Joint and several liabilities: If you are a partnership, or otherwise comprise more than one person, your liability under this Agreement shall be joint and several. In the event of the death, bankruptcy, winding-up or dissolution of any one or more of such persons, then (but without prejudice to the above or our rights in respect of such person and his successors) the obligations and rights of all other such persons under this Agreement shall continue in full force and effect.

Rights and remedies: The rights and remedies provided under this Agreement are cumulative and not exclusive of those provided by law. We shall be under no obligation to exercise any right or remedy either at all or in a manner or at a time beneficial to you. No failure by us to exercise or delay by us in exercising any of our rights under this Agreement (including any Transaction)or otherwise shall operate as a waiver of those or any other rights or remedies. No single or partial exercise of a right or remedy shall prevent further exercise of that right or remedy or the exercise of another right or remedy.

Set-off: Without prejudice to any other rights to which we may be entitled we may at any time and without notice to you set off any amount (whether actual or contingent, present or future) at any time owing between you and us.

Partial invalidity: If, at any time, any provision of this Agreement is or becomes illegal, invalid or unenforceable in any respect under the law of any jurisdiction, neither the legality, validity or enforceability of the remaining provisions of this Agreement nor the legality, validity or enforceability of such provision under the law of any other jurisdiction shall in any way be affected or impaired.

Our records: Our records, unless shown to be wrong, will be evidence of your dealings with us in connection with our services. You will not object to the admission of our records as evidence in any legal proceedings because such records are not originals, are not in writing or are documents produced by a computer. You will not rely on us to comply with your record keeping obligations, although records may be made available to you on request at our absolute discretion.

Your records: You agree to keep adequate records to demonstrate the nature of orders submitted and the time at which such orders are submitted.

Third Party Rights: A person who is not a party to this Agreement has no right under the Contracts (Rights of Third Parties) Act 1999 to enforce any of this Agreement.

Co-operation for proceedings: If any action or proceeding is brought by or against us in relation to this Agreement or arising out of any act or omission by us required or permitted under this Agreement, you agree to co-operate with us to the fullest extent possible in the defence or prosecution of such action or proceeding.

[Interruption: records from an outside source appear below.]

(** * DietAI memory manager: a shallow embedding of [memory_manager.py]

    The development follows [src/DietAI/memory_manager.py]: the session
    buffer and its counter, the two flat-text stores, the summarisation
    steps and the two context readers; and, of [src/DietAI/main.py], the
    prompt assembly, the emergency check, [chat] and the loop of [run],
    which drive the memory manager.  Python values are modelled as
    follows.

    - [str] is [string]; a character is a code point below 256.
    - [int] is [Z]; Python lists are [list].
    - A method of [MemoryManager] is a computation in the monad [M]: it
      takes the current state (the attributes of [self] together with the
      two files, the log of inference calls and the clock position) and
      yields either a value or a raised exception, together with the state
      reached.  A raised exception keeps the state reached so far, as in
      Python.
    - The language model, the clock and the file permissions are the
      environment: the model is an argument of the methods that take it in
      the source, the other two are section variables. *)

From Stdlib Require Import String Ascii List ZArith Lia Bool Arith QArith.
Import ListNotations.
Open Scope string_scope.
Open Scope Z_scope.

(* ================================================================== *)
(** ** Python primitives used by the source *)
(* ================================================================== *)

Module Py.

Definition LF : ascii := "010"%char.
Definition CR : ascii := "013"%char.
Definition nl : string := String LF "".

(** [str.isspace] on one code point below 256: TAB..CR, FS..US, space,
    NEL and NBSP. *)
Definition isspace (c : ascii) : bool :=
  let n := nat_of_ascii c in
  (((9 <=? n) && (n <=? 13)) || ((28 <=? n) && (n <=? 32))
   || (n =? 133) || (n =? 160))%nat.

(** [bool(s)] for a string. *)
Definition truthy (s : string) : bool :=
  match s with EmptyString => false | String _ _ => true end.

(** [bool(xs)] for a list. *)
Definition nonempty {A : Type} (xs : list A) : bool :=
  match xs with [] => false | _ :: _ => true end.

Fixpoint lstrip (s : string) : string :=
  match s with
  | EmptyString => EmptyString
  | String c r => if isspace c then lstrip r else s
  end.

Fixpoint rstrip (s : string) : string :=
  match s with
  | EmptyString => EmptyString
  | String c r =>
      match rstrip r with
      | EmptyString => if isspace c then EmptyString else String c EmptyString
      | r' => String c r'
      end
  end.

(** [s.strip()] *)
Definition strip (s : string) : string := rstrip (lstrip s).

(** [s.startswith(p)] *)
Fixpoint startswith (s p : string) : bool :=
  match p, s with
  | EmptyString, _ => true
  | String _ _, EmptyString => false
  | String a p', String b s' => Ascii.eqb a b && startswith s' p'
  end.

(** [sub in s] *)
Fixpoint str_in (sub s : string) : bool :=
  startswith s sub ||
  match s with
  | EmptyString => false
  | String _ r => str_in sub r
  end.

(** [s.split('\n')] *)
Fixpoint split_lines (s : string) : list string :=
  match s with
  | EmptyString => [EmptyString]
  | String c r =>
      if Ascii.eqb c LF then EmptyString :: split_lines r
      else match split_lines r with
           | h :: t => String c h :: t
           | [] => [String c EmptyString]
           end
  end.

(** ['\n'.join(xs)] *)
Definition join_lines (xs : list string) : string := String.concat nl xs.

(** [s * n] *)
Fixpoint str_mul (s : string) (n : nat) : string :=
  match n with
  | O => EmptyString
  | S k => s ++ str_mul s k
  end.

(** [xs[start:]] for an arbitrary integer [start]: a negative index counts
    from the end, and the result is clamped to the list. *)
Definition slice_from {A : Type} (start : Z) (xs : list A) : list A :=
  let len := Z.of_nat (List.length xs) in
  let i := if start <? 0 then Z.max (start + len) 0 else Z.min start len in
  skipn (Z.to_nat i) xs.

(** Reading a file opened in text mode with the default [newline=None]:
    every ["\r\n"] and every lone ["\r"] comes back as ["\n"]. *)
Fixpoint universal_newlines (s : string) : string :=
  match s with
  | EmptyString => EmptyString
  | String c r =>
      if Ascii.eqb c CR then
        match r with
        | String c' r' =>
            if Ascii.eqb c' LF then String LF (universal_newlines r')
            else String LF (universal_newlines r)
        | EmptyString => String LF EmptyString
        end
      else String c (universal_newlines r)
  end.
Lemma checked_json_cases (r : Response) (handler : RequestException -> IO J) :
  (exists j, raise_for_status r = None /\ json r = inr j
             /\ checked_json J raise_for_status json r handler = io_ret j)
  \/ (exists e, (raise_for_status r = Some (Request e)
                 \/ (raise_for_status r = None /\ json r = inl (Request e)))
                /\ checked_json J raise_for_status json r handler = handler e)
  \/ (exists e, (raise_for_status r = Some (Foreign e)
                 \/ (raise_for_status r = None /\ json r = inl (Foreign e)))
                /\ checked_json J raise_for_status json r handler
                   = lift (raise e)).
Proof.
  unfold checked_json.
  destruct (raise_for_status r) as [[e|e]|].
  - right; left. exists e. auto.
  - right; right. exists e. auto.
  - destruct (json r) as [[e|e]|j].
    + right; left. exists e. auto.
    + right; right. exists e. auto.
    + left. exists j. auto.
Qed.

Local Abbreviation get_projects :=
  (Client.get_projects J requests_get raise_for_status json).
Local Abbreviation get_repositories :=
  (Client.get_repositories J requests_get raise_for_status json empty_list).
Local Abbreviation get_storage_info :=
  (Client.get_storage_info J requests_get raise_for_status json).
Local Abbreviation test_authentication :=
  (Client.test_authentication requests_get).
Local Abbreviation library_raised :=
  (Client.library_raised J requests_get raise_for_status json).
Local Abbreviation library_returned :=
  (Client.library_returned J requests_get raise_for_status json).

(** X19. [get_projects] returns, printing nothing, exactly when the
    request answers with a status other than 401, 403 and 404,
    [raise_for_status] passes and the body parses.  Otherwise it ends the
    program with status 1 after at least one line, unless an exception
    that is not the library's own escapes; on 401, 403 and 404 the lines
    are fixed texts, whatever [raise_for_status] and the body say. *)
Theorem get_projects_outcome (self : ArtifactoryStorageMonitor) :
  let url := projects_url self in
  let run := get_projects self in
  (forall j,
      outcome run = inr j
      <-> exists r,
            requests_get url (headers self) 30 = inr r
            /\ status_code r <> 401 /\ status_code r <> 403
            /\ status_code r <> 404
            /\ raise_for_status r = None /\ json r = inr j)
  /\ (forall j, outcome run = inr j -> printed run = [])
  /\ (forall e,
         outcome run = inl e ->
         (e = SystemExit 1 /\ printed run <> [])
         \/ (printed run = [] /\ library_raised url self (Foreign e)))
  /\ (forall r,
         requests_get url (headers self) 30 = inr r ->
         (status_code r = 401 ->
          run = ([lit "认证失败: 令牌无效或已过期";
                  lit "请检查您的认证信息并重新运行脚本"],
                 inl (SystemExit 1)))
         /\ (status_code r = 403 ->
             run = ([lit "权限不足: 当前用户没有访问项目的权限"],
                    inl (SystemExit 1)))
         /\ (status_code r = 404 ->
             run = ([lit "API端点不存在: 请检查Artifactory版本是否支持项目功能"],
                    inl (SystemExit 1)))).
Proof.
  intros url run. subst run. unfold Client.get_projects.
  fold url.
  assert (Hh : forall e,
             outcome (projects_handler J e) = inl (SystemExit 1)
             /\ printed (projects_handler J e) <> []).
  { intros e. unfold projects_handler.
    destruct (response e); cbn; split; (reflexivity || discriminate). }
  destruct (requests_get url (headers self) 30) as [[e|e]|r] eqn:Eg.
  - destruct (Hh e) as [Ho Hp].
    split; [|split; [|split]].
    + intros j. rewrite Ho. split; [discriminate|].
      intros (r & Hr & _). discriminate.
    + intros j. rewrite Ho. discriminate.
    + intros e'. rewrite Ho. intros E. injection E as <-. left. auto.
    + intros r Hr. discriminate.
  - split; [|split; [|split]].
    + intros j. split; [discriminate|]. intros (r & Hr & _). discriminate.
    + discriminate.
    + intros e'. cbn [lift raise outcome snd]. intros E. injection E as <-.
      right. split; [reflexivity|]. left. exact Eg.
    + intros r Hr. discriminate.
  - destruct (Z.eqb_spec (status_code r) 401) as [H1|H1];
      [|destruct (Z.eqb_spec (status_code r) 403) as [H3|H3];
        [|destruct (Z.eqb_spec (status_code r) 404) as [H4|H4]]].
    + split; [|split; [|split]].
      * intros j. split; [discriminate|].
        intros (r' & Hr & N1 & _). injection Hr as <-. contradiction.
      * discriminate.
      * intros e E. injection E as <-. left. split; [reflexivity|discriminate].
      * intros r' Hr. injection Hr as <-.
        split; [reflexivity|]. split; intros; lia.
    + split; [|split; [|split]].
      * intros j. split; [discriminate|].
        intros (r' & Hr & _ & N3 & _). injection Hr as <-. contradiction.
      * discriminate.
      * intros e E. injection E as <-. left. split; [reflexivity|discriminate].
      * intros r' Hr. injection Hr as <-.
        split; [intros; lia|]. split; [reflexivity|intros; lia].
    + split; [|split; [|split]].
      * intros j. split; [discriminate|].
        intros (r' & Hr & _ & _ & N4 & _). injection Hr as <-. contradiction.
      * discriminate.
      * intros e E. injection E as <-. left. split; [reflexivity|discriminate].
      * intros r' Hr. injection Hr as <-.
        split; [intros; lia|]. split; [intros; lia|reflexivity].
    + destruct (checked_json_cases r (projects_handler J))
        as [(j & Hs & Hj & ->)|[(e & He & ->)|(e & He & ->)]].
      * split; [|split; [|split]].
        -- intros j'. cbn [io_ret outcome snd]. split.
           ++ intros E. injection E as <-. exists r. auto 10.
           ++ intros (r' & Hr & _ & _ & _ & _ & Hj').
              injection Hr as <-. congruence.
        -- reflexivity.
        -- discriminate.
        -- intros r' Hr. injection Hr as <-. repeat split; intros; lia.
      * destruct (Hh e) as [Ho Hp].
        split; [|split; [|split]].
        -- intros j. rewrite Ho. split; [discriminate|].
           intros (r' & Hr & _ & _ & _ & Hs & Hj). injection Hr as <-.
           destruct He as [He|[_ He]]; congruence.
        -- intros j. rewrite Ho. discriminate.
        -- intros e'. rewrite Ho. intros E. injection E as <-. left. auto.
        -- intros r' Hr. injection Hr as <-. repeat split; intros; lia.
      * split; [|split; [|split]].
        -- intros j. split; [discriminate|].
           intros (r' & Hr & _ & _ & _ & Hs & Hj). injection Hr as <-.
           destruct He as [He|[_ He]]; congruence.
        -- discriminate.
        -- intros e'. cbn [lift raise outcome snd]. intros E.
           injection E as <-. right. split; [reflexivity|].
           right. exists r. auto.
        -- intros r' Hr. injection Hr as <-. repeat split; intros; lia.
Qed.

GOVERNING LAW AND JURISDICTION

governing law: This Agreement shall be governed by and construed in accordance with English law.

Jurisdiction: Each of the parties irrevocably

 (a)for our benefit that the courts of England shall have jurisdiction to settle any suit, action or other proceedings relating to this Agreement ("Proceedings")
and irrevocably submits to the jurisdiction of such courts (provided that this shall not prevent us from bringing an action in the courts of any other jurisdiction); and
(b)waives any objection which it may have at any time to the laying of venue of any Proceedings brought in any such court and agrees not to claim that such Proceedings have been brought in an inconvenient forum or that such court does not have jurisdiction over it.
(c) Waives any objection which it may have at any time to the laying of venue of any Proceedings brought in any such court and agrees not to claim that such Proceedings have been brought in an inconvenient forum or that such court does not have jurisdiction over it.